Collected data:
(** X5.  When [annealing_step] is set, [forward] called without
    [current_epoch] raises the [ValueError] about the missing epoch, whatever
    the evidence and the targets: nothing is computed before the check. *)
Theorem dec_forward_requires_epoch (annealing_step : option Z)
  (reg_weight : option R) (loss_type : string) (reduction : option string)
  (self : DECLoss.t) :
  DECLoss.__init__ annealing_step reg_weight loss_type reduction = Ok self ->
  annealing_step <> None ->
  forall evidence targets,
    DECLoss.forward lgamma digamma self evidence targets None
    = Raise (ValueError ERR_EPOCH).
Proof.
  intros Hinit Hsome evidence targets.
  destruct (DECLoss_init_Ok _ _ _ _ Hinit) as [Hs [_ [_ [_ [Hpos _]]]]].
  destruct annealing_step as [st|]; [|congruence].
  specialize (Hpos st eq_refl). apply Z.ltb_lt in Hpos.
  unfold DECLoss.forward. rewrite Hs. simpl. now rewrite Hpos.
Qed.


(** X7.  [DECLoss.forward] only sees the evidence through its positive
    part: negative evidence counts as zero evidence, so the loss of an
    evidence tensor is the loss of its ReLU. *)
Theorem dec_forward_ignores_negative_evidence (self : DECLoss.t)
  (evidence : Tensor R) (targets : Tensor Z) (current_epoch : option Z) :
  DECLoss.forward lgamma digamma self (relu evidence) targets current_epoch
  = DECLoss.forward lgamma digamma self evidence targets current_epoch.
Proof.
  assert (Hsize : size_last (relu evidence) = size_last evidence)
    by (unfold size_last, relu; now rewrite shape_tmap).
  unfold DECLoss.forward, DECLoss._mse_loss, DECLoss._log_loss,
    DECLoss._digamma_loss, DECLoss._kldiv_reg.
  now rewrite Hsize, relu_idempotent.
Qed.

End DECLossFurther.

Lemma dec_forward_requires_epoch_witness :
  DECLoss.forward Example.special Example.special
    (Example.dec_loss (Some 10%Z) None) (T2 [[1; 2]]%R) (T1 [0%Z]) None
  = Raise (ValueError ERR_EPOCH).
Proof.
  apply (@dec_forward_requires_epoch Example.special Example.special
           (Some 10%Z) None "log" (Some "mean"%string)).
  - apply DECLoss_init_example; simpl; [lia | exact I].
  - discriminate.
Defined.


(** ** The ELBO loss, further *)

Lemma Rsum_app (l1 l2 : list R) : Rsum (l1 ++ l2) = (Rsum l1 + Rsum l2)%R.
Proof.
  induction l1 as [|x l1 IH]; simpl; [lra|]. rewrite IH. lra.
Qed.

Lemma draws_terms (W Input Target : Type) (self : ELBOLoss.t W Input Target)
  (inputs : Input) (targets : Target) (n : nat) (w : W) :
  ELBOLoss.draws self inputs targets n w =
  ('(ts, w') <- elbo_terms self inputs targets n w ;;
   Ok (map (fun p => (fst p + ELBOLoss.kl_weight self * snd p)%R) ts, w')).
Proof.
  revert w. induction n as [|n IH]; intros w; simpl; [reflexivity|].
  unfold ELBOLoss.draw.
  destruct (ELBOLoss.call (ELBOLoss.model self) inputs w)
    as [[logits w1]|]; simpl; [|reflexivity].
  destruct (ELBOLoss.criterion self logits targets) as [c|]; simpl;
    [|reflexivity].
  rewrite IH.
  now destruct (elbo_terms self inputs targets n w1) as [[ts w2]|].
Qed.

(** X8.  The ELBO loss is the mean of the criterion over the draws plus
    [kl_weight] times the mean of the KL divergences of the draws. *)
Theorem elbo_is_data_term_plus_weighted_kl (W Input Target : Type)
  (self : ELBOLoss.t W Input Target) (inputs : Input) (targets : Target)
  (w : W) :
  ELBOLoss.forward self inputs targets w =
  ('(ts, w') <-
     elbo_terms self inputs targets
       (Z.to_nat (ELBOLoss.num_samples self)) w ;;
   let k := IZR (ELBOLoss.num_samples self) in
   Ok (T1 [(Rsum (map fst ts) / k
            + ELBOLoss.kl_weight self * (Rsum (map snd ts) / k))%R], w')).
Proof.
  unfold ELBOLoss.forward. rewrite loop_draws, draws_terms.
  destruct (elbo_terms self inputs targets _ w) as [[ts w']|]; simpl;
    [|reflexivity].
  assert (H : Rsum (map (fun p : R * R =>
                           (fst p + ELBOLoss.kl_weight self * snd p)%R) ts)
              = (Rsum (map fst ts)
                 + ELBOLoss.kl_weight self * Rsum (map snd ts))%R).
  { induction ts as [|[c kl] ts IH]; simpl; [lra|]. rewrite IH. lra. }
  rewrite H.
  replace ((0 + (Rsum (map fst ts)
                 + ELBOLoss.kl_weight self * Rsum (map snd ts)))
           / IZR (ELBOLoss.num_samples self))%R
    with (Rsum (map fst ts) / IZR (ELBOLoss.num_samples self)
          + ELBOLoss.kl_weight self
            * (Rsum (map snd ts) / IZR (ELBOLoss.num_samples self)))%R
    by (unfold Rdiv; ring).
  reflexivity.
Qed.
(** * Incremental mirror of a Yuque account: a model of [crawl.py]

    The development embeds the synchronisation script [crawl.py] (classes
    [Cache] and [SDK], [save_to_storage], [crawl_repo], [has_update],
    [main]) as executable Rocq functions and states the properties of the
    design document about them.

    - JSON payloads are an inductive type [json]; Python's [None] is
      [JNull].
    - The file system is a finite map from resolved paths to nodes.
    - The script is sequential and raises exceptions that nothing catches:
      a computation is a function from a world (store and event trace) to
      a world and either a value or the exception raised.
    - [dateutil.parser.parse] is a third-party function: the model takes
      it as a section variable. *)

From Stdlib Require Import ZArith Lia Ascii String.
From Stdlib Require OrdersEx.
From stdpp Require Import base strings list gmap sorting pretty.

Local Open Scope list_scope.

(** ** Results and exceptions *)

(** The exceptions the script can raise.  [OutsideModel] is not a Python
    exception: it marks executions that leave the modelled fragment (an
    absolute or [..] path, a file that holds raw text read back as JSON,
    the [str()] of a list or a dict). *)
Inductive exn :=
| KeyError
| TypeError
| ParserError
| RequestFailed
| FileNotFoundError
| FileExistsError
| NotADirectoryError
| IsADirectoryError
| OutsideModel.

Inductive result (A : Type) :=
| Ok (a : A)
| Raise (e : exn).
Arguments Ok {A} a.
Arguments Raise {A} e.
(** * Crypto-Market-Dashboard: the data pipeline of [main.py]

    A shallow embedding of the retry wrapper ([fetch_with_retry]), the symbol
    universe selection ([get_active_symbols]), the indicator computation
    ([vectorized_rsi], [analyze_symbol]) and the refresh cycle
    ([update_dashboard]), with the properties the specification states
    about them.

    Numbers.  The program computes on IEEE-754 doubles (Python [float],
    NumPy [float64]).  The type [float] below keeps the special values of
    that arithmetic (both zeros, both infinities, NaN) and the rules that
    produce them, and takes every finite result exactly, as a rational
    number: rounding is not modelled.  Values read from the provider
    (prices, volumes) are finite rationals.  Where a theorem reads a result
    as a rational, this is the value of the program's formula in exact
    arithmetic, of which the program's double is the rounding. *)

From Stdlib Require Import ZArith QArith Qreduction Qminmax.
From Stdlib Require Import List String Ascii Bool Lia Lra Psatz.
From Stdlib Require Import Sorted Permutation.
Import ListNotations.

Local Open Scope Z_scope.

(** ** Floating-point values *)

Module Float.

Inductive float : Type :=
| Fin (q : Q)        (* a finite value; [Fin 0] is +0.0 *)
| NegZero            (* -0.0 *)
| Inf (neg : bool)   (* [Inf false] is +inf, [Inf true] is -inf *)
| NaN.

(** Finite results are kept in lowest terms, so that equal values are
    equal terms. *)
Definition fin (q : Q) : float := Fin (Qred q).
---
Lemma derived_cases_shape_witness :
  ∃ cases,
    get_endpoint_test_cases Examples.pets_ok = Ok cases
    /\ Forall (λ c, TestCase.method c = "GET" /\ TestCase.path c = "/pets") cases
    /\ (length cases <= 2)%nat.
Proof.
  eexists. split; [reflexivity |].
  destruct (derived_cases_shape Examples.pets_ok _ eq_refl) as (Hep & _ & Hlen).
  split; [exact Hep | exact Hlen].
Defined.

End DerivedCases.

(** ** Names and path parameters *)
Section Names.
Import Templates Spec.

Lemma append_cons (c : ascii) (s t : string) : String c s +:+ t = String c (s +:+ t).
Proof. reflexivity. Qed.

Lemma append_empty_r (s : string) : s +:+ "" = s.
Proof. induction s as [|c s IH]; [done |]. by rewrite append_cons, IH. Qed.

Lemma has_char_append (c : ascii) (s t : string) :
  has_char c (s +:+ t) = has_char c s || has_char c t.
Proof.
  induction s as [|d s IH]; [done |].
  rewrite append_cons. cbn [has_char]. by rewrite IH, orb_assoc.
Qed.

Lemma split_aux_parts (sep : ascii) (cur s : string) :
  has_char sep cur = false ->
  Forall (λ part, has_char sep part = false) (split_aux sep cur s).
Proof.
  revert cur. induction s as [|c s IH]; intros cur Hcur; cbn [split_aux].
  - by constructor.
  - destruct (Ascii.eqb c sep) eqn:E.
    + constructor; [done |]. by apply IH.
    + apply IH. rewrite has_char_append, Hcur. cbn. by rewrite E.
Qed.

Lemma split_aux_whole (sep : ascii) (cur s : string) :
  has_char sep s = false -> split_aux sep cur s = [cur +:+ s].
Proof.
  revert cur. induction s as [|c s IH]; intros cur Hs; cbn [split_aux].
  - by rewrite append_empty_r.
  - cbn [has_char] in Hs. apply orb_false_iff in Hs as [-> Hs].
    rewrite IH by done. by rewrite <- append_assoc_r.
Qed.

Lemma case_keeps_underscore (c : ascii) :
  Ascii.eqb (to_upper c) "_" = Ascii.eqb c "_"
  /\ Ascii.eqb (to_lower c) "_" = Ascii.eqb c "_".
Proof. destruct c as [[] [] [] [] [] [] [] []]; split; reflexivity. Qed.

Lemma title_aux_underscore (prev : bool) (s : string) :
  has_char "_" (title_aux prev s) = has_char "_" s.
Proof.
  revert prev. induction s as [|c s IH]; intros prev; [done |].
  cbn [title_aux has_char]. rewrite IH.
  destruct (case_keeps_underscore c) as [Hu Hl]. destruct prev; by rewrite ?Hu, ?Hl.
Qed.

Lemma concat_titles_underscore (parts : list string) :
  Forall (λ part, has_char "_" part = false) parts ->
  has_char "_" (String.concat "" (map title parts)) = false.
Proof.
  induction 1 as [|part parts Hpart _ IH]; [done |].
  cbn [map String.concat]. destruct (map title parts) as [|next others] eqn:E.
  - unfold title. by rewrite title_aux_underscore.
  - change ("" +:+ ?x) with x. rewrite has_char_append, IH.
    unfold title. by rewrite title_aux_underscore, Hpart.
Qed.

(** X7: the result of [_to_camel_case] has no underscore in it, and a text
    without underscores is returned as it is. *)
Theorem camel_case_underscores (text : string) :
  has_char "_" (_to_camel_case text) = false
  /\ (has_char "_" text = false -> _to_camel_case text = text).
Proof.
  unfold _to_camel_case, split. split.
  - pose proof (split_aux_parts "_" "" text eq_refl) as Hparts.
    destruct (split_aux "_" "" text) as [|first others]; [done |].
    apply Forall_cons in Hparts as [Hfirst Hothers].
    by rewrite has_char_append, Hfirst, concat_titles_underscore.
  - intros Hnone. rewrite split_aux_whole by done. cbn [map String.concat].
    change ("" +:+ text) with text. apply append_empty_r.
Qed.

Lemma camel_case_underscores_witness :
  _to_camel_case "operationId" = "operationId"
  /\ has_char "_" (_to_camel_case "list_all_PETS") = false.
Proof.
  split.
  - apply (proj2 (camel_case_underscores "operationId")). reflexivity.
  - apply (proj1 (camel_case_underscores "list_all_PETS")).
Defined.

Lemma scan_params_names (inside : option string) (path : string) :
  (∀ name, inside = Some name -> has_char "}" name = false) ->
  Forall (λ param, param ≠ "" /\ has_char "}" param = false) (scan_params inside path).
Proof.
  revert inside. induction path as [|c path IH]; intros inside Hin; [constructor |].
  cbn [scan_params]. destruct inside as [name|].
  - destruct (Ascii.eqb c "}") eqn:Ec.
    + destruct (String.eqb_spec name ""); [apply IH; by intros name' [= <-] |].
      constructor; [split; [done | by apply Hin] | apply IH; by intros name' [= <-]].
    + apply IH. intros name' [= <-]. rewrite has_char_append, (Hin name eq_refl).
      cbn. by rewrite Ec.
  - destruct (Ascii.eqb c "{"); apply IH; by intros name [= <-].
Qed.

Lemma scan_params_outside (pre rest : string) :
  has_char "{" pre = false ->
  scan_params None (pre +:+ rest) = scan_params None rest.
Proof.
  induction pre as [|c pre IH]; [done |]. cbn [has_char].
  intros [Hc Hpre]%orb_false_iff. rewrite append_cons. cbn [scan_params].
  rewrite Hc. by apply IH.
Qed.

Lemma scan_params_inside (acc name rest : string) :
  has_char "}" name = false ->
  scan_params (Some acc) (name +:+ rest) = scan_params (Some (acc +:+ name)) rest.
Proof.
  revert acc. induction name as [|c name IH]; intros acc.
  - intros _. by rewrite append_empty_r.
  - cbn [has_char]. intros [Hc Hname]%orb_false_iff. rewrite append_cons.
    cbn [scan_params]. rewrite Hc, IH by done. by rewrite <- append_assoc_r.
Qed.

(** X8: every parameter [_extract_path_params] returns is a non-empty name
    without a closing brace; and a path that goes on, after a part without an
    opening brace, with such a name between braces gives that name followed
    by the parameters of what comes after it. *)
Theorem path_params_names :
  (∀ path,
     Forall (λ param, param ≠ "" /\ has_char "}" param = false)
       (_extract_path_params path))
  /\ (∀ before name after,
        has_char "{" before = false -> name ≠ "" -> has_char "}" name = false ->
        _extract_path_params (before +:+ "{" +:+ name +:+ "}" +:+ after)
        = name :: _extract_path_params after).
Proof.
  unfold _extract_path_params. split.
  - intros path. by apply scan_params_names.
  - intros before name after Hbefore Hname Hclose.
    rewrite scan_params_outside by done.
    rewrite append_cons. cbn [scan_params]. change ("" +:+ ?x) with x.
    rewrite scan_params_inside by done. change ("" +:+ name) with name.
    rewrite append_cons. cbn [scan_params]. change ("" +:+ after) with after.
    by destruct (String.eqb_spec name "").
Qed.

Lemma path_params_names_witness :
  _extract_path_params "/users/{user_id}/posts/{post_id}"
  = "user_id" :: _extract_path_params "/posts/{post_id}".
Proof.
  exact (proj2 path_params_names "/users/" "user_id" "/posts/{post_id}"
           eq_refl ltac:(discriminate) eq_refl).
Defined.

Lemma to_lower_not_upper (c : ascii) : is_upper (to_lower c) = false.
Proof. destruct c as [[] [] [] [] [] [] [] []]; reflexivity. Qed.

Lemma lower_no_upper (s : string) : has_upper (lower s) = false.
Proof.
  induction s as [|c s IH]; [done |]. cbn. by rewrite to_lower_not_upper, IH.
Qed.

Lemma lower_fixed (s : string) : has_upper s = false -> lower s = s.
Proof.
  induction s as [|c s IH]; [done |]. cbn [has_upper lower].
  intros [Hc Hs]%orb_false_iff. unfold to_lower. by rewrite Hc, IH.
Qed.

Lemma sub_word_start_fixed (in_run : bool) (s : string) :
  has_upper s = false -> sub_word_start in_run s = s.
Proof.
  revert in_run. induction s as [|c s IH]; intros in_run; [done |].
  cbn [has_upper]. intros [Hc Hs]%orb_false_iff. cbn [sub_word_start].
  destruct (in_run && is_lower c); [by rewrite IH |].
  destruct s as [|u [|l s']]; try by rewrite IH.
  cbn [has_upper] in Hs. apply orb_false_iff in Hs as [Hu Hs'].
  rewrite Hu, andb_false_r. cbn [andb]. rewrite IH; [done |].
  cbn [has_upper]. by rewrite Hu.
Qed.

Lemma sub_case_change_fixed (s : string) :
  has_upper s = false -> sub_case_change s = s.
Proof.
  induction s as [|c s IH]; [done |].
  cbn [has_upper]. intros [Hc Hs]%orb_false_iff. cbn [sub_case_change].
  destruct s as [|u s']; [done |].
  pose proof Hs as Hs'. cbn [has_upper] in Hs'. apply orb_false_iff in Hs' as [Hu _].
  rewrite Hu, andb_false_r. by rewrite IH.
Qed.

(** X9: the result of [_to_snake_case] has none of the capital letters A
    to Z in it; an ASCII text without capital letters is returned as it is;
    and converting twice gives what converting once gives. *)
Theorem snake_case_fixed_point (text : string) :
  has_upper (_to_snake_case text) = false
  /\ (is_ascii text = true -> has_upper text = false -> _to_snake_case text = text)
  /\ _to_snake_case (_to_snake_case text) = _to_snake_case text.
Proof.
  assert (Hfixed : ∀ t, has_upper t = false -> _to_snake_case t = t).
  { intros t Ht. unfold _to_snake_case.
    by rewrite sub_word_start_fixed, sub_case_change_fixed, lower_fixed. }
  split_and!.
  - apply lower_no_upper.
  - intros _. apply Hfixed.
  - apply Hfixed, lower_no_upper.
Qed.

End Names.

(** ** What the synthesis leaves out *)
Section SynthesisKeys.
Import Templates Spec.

* **YOUR INSTRUCTIONS**
Each line above that carries the string "script" has to be returned.

* **WRITTEN SOLUTION**
    The development embeds the synchronisation script [crawl.py] (classes
    - The script is sequential and raises exceptions that nothing catches:
(** The exceptions the script can raise.  [OutsideModel] is not a Python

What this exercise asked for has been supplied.